The shell of the privately owned unoccupied 18th century Vernon Mount House in Cork was declared unsafe yesterday, fuelling fears it could face demolition after a huge fire destroyed the roof, floors, ornate plasterwork, and ceiling paintings by Nathaniel Grogan.
It took almost 30 firefighters almost 10 hours to bring the blaze under control.
The fire broke out on Sunday despite warnings to Cork County Council last month that vandals were still entering and damaging the building. Local campaigners also said it was clear wood was being stockpiled inside.
The Grange/Frankfield Partnership, a voluntary group which had been building a coalition of partners in a bid to save the home, said it was devastated. “A cultural asset of incredible richness has been brutally and senselessly destroyed in a mindless act of vandalism,” said spokesman Ger Lehane.

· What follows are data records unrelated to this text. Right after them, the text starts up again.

(** * mongo-backup.py: interactive database selection and backup orchestration

    A shallow embedding of [MongoBackupTool] (src/mongo-scripts/mongo-backup.py):
    the curses checkbox selector ([checkbox_menu]), the archive file name
    generator ([generate_human_readable_filename]) and the backup pipeline
    ([run_mongodump], [create_zip_archive], [backup_databases]).

    Python values are modelled as follows.
    - [int] is [Z]; [//] by a positive constant is [Z.div] (both floor).
    - [str] is a list of Unicode code points ([list Z]), so that [len] counts
      what Python counts; ASCII literals are written with [lit].
    - [list] is [list]; indexing and slicing follow Python, including negative
      indices and [IndexError].
    - exceptions are the [Raise] branch of [result]. *)

From Stdlib Require Import ZArith Lia Ascii String DecimalString.
From stdpp Require Import base tactics option list sorting.

Local Open Scope Z_scope.

(* ===================================================================== *)
(** * Python values                                                       *)
(* ===================================================================== *)

Abbreviation pystr := (list Z).

Definition ord (c : ascii) : Z := Z.of_N (N_of_ascii c).

Definition lit (s : string) : pystr := ord <$> list_ascii_of_string s.

Definition len {A} (l : list A) : Z := Z.of_nat (length l).

(** The exceptions the modelled code can meet. [CalledProcessError] carries
    the exit status and the captured error stream. *)
Inductive exn :=
| IndexError
| CursesError
| OSError
| FileNotFoundError
| PermissionError
| UnicodeDecodeError
| CalledProcessError (returncode : Z) (stderr : pystr).

Inductive result (A : Type) :=
| Ok (a : A)
| Raise (e : exn).
Arguments Ok {A} a.
Arguments Raise {A} e.

#[global] Instance result_ret : MRet result := fun _ a => Ok a.
#[global] Instance result_bind : MBind result := fun _ _ f m =>
  match m with
  | Ok a => f a
  | Raise e => Raise e
  end.

(** [l[i]]: a negative index counts from the end, anything outside
    [-len(l) .. len(l)-1] raises [IndexError]. *)
Definition py_norm_index (n : nat) (i : Z) : option nat :=
  if (0 <=? i) && (i <? Z.of_nat n) then Some (Z.to_nat i)
  else if (- Z.of_nat n <=? i) && (i <? 0) then Some (Z.to_nat (Z.of_nat n + i))
  else None.

Definition py_getitem {A} (l : list A) (i : Z) : result A :=
  match py_norm_index (length l) i with
  | Some k => match l !! k with Some a => Ok a | None => Raise IndexError end
  | None => Raise IndexError
  end.

(** [l[i] = v] *)
Definition py_setitem {A} (l : list A) (i : Z) (v : A) : result (list A) :=
  match py_norm_index (length l) i with
  | Some k => Ok (<[k := v]> l)
  | None => Raise IndexError
  end.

Last week, the Georgian mansion at Belcamp in Fingal, Dublin, designed by White House architect James Hoban and which has been vacant for 10 years, also suffered extensive fire damage. Both properties are part of An Taisce’s Building at Risk Project. Vernon Mount also appeared on the World Monuments Fund List of 100 Most Endangered Sites following the intervention of the Irish Georgian Society in 2008.
Despite being privately owned by US-based investor Jonathan Moss, more than €100,000 of public money was pumped into the near-derelict property since 2012 in a bid to halt its decline.

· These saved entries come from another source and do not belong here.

(* ===== verification/_CoqProject ===== *)
-Q . S2P
Prelude.v
Float4.v
PgArray.v
Bytes.v
StringInfo.v
ArrayAgg.v
ExtendedOps.v
Virtual.v
Support.v
Nudf.v
Im2col.v
Sgemm.v
CString.v
HashFn.v
Dynahash.v
HashTable.v
LruCache.v
ModelBuffer.v
MatrixOps.v
Conv.v
Pool.v
TextCnn.v
LoadModel.v
DbTensor.v
DbOp.v
DbModel.v
Kahn.v
DbGraph.v
DbEdges.v
DbLoad.v
DbExport.v
DbSubst.v
DbRewrite.v
DbMatch.v
DbRules.v
DbSearch.v
DbOptimize.v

Campaigners said the State has legal powers to force the owners of such historic buildings to take steps to protect them. But they claimed there appears to be a lack of will, and a lack of resources, to fully implement the laws. “The fire highlights the continuing failure of Irish planning legislation to enforce the maintenance of legally protected historic buildings,” An Taisce said.
Anyone with information should contact Togher Garda Station on 021-4947120.